FontViewer logo 'FV'   by Zweibieren
February 12, 2012 V2.2 (934zb)
Physpics logo

Using FontViewer


Fontviewer
on the web

FontViewer displays a list of all the fonts on your computer together with a given text in each of those fonts. Clicking checkboxes and sorting on the checkbox column lets you compare fonts to choose one for some purpose.

Starting FontViewer

FontViewer is deployed as a clickable jar file; double-click the file or its icon and FontViewer will start. It will show the default font category information. See the Advanced section below for creating your own categories.

FontViewer Window

FontViewer looks like this. The orange labels identify the sections. Let's consider them in reverse order: table, top, and menu.

 

labels for the three sections of the FontViewer windowscreenshot at 67 %

Table

By name, the columns are

  • BI - Bold for Bold, I for italic. Values are relative to the plain font. Some bolds are bolder than others
  • Category- General font category: serif, sans serif; symbol, etc. Useful for sorting. You can edit the categories or enter your own with the usual text editing commands. See the Advanced section, below.
  • Font Name - Most applications that let you choose a font will display these names.
  • Ck - For sorting the candidates. As you view the fonts for a purpose, make check marks against the likely ones. When sorted on this column, the checked fonts will be listed at the very top.
  • Sample ... - The sample text is shown in the font for this row. There is no good way to see samples of the symbol fonts.

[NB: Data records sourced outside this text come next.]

Lemma TrimLeftFunc_spec s :
  exists pre,
    s = pre ++ strings.TrimLeftFunc s unicode.IsSpace /\ whitespace pre /\
    ~ starts_with_space (strings.TrimLeftFunc s unicode.IsSpace).
Proof.
  unfold strings.TrimLeftFunc, strings.indexFunc.
  pose proof (len_nonneg s).
  destruct (indexFuncFrom_spec (length s) s 0) as [[-> Hws]|(Hj & Hws & Hns)];
    [lia|unfold len; lia| |].
  - exists s. cbn. rewrite app_nil_r. split_and!; [done|done|].
    apply starts_with_space_nil.
  - destruct (Z.eqb_spec
      (strings.indexFuncFrom (length s) s unicode.IsSpace false 0) (-1));
      [lia|].
    eexists. split_and!; [|exact Hws|exact Hns]. apply upto_from. lia.
Qed.

(** *** Trimming on the right *)

Lemma decode_ascii c s :
  byteZ c < 0x80 -> utf8.DecodeRuneInString (c :: s) = (byteZ c, 1).
Proof.
  intros Hc. rewrite decode_decoded. unfold decoded.
  by destruct (Z.ltb_spec (byteZ c) 128); [|lia].
Qed.

Lemma from_app_l u post j :
  0 <= j <= len u -> from (u ++ post) j = from u j ++ post.
Proof.
  intros Hj. unfold from, len in *. apply drop_app_le. lia.
Qed.

(** The three ways [DecodeLastRuneInString] answers on a text that is not
    empty. *)
Lemma decodeLast_cases u r w :
  u <> [] -> utf8.DecodeLastRuneInString u = (r, w) ->
  exists init c,
    u = init ++ [c] /\
    ((byteZ c < 0x80 /\ r = byteZ c /\ w = 1)
     \/ (0x80 <= byteZ c /\ r = utf8.RuneError /\ w = 1)
     \/ (0x80 <= byteZ c /\ 1 <= w <= len u
         /\ utf8.DecodeRuneInString (from u (len u - w)) = (r, w))).
Proof.
  intros Hu Hd. unfold utf8.DecodeLastRuneInString in Hd.
  pose proof (len_nonneg u) as Hnn.
  destruct (Z.eqb_spec (len u) 0) as [Hlen|Hlen].
  { destruct u; [done|]. rewrite len_cons in Hlen.
    pose proof (len_nonneg u). lia. }
  destruct (last_byte u Hu) as (init & c & Hsplit & Hlast).
  exists init, c. split; [done|]. rewrite Hlast in Hd.
  destruct (Z.ltb_spec (byteZ c) utf8.RuneSelf) as [Hc|Hc].
  { injection Hd as <- <-. left. by change utf8.RuneSelf with 128 in Hc. }
  change utf8.RuneSelf with 128 in Hc. right.
  set (lim := if len u - utf8.UTFMax <? 0 then 0 else len u - utf8.UTFMax)
    in Hd.
  set (st1 := utf8.scanBack _ u lim _) in Hd.
  set (start := if st1 <? 0 then 0 else st1) in Hd.
  assert (0 <= start <= len u - 1) as Hstart.
  { pose proof (scanBack_le (Z.to_nat (len u - 1 - 1 - lim + 1)) u lim
                  (len u - 1 - 1)) as Hle.
    fold st1 in Hle. unfold start. destruct (Z.ltb_spec st1 0); lia. }
  rewrite sub_from in Hd by lia.
  destruct (utf8.DecodeRuneInString (from u start)) as [r' size] eqn:Hdec.
  destruct (Z.eqb_spec (start + size) (len u)) as [Hend|Hend]; cbn in Hd;
    injection Hd as <- <-; [right|by left].
  replace (len u - size) with start by lia. split_and!; [done|lia|lia|done].
Qed.
(** One character read between tokens. *)
Definition lex_default (c : N) : option (list token * lex_state) :=
  if is_json_ws c then Some ([], LDefault)
  else if N.eqb c 123 then Some ([TLBrace], LDefault)
  else if N.eqb c 125 then Some ([TRBrace], LDefault)
  else if N.eqb c 91 then Some ([TLBracket], LDefault)
  else if N.eqb c 93 then Some ([TRBracket], LDefault)
  else if N.eqb c 58 then Some ([TColon], LDefault)
  else if N.eqb c 44 then Some ([TComma], LDefault)
  else if N.eqb c 34 then Some ([], LStr [])
  else if N.eqb c 45 then Some ([], LNum PMinus (num_start true 0))
  else if N.eqb c 48 then Some ([], LNum PZero (num_start false 0))
  else if is_digit c then Some ([], LNum PInt (num_start false (digit_value c)))
  else if N.eqb c 116 then Some ([], LLit (js "rue") TTrue)
  else if N.eqb c 102 then Some ([], LLit (js "alse") TFalse)
  else if N.eqb c 110 then Some ([], LLit (js "ull") TNull)
  else None.

Definition push_digit (a : num_acc) (c : N) (frac : bool) : num_acc :=
  {| n_neg := n_neg a;
     n_mant := n_mant a * 10 + digit_value c;
     n_frac := if frac then n_frac a + 1 else n_frac a;
     n_eneg := n_eneg a; n_exp := n_exp a |}.

Definition push_exp (a : num_acc) (c : N) : num_acc :=
  {| n_neg := n_neg a; n_mant := n_mant a; n_frac := n_frac a;
     n_eneg := n_eneg a; n_exp := n_exp a * 10 + digit_value c |}.

Definition set_eneg (a : num_acc) (b : bool) : num_acc :=
  {| n_neg := n_neg a; n_mant := n_mant a; n_frac := n_frac a;
     n_eneg := b; n_exp := n_exp a |}.

Definition is_e (c : N) : bool := (N.eqb c 101 || N.eqb c 69)%N.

Clicking a header sorts by that column. Dragging the headers will rearrange the columns. The scroll bar will scroll the text. Generating samples is slow, so the sample text column is not redrawn until you release the mouse button.

Top

Above the table are three widgets:

  • Size controls the size of the text in the Sample column. You may click the up and down arrows to adjust the size in increments of 4 points. Or type an exact number of points into the digits area.
  • Style controls the style: plain, bold, italic, or both bold and italic. Warning: Some fonts are already in bold or italic. These will be distorted when the Style is other than "plain."
  • Sample is the origin of the text shown in the sample column for each font. The default text displays all letters and several of the most common digrams and trigrams.

Menu

A rudimentary set of options are offered:

  • File / Save - Save the current categories back to the file they were loaded from. An error is alerted if the categories came from the system default or another non-file source.
  • File / Save As - You are prompted for a file name; when you click Save the category information is saved into the chosen file. You can save the default category information in a file and then modify the categories.
  • File / Exit - The application terminates. If you have modified the default categories, they will be saved into the file they came from. If they did not come from a file, you will be prompted for a file name.
  • Help / Help - Displays this file in your usual browser.
  • Help / Reset - The sample text reverts to its original.

Usage: To choose a font

  1. Type an example of the text you want into the sample text area at the top.
  2. Set Size and Style to the ones you want.
  3. Click the header of the Category column to sort by categories. Scroll to the section with the category you want.
  4. Scroll thourgh the fonts looking for what you want. Click the check box of any likely candidates.
  5. Click the header of the checkbox column and scroll to the top of the checkbox column, where the checked rows are gathered together.
  6. Pick a font, click its name, and type control-C.
  7. Click in the application where you want the file name and type control-V. The font name will be pasted.

Advanced

Special Keys

  • Control-S will save the categories data.
  • Control-R will revert the sample text to its original.
  • Right-click on the sample-text widget to get a menu option which will also revert the sample text.

Startup argument

The FontViewer main program accepts one argument, the location of the category data. You can set this for any FontViewer icon by right-clicking the icon and choosing the "properties" option. Add a space and the parameter to the end of the Target field. For eaxample, with the added part in blue:

C:\fred\tools\FontViewer.jar mycategories.txt

The argument is not limited to a file name; a URI can be used instead. For instance, the default can be accessed as resource:fontcategories.txt or http://physpics.com/Java/apps/FontViewer/fontcategories.txt (the first is embedded in FontViewer.jar, but both have the same content). The "data:" URI scheme is implemented, but modifiers between the colon and comma are ignored.

FontViewer may be started from a command line. If it is in directory ddd, the command would be

java -jar ddd/FontViewer.jar argument
Omiting the argument uses the builtin categories.

Usage: To create your own categories

You can invent your own font categories. To start with the defaults, use the File/SaveAs menu item to store the existing categories in a convenient location. Then supply that location as an argument to FontViewer, as described just above.

Revise the categories by treating the category field as text. The usual text operations apply, including control-C for copy and control-V for paste.

After revising the categories, click the File/Save option, your file will be updated with the new categories. IN addition, the categories are saved automatically every ten minutes and when the program exits.

If you want to start with no pre-defined categories, create an empty file and provide it as the initial argument in the shortcut. Otherwise, reading a non-existent file is an error and startup will replace the error file with the builtin categories.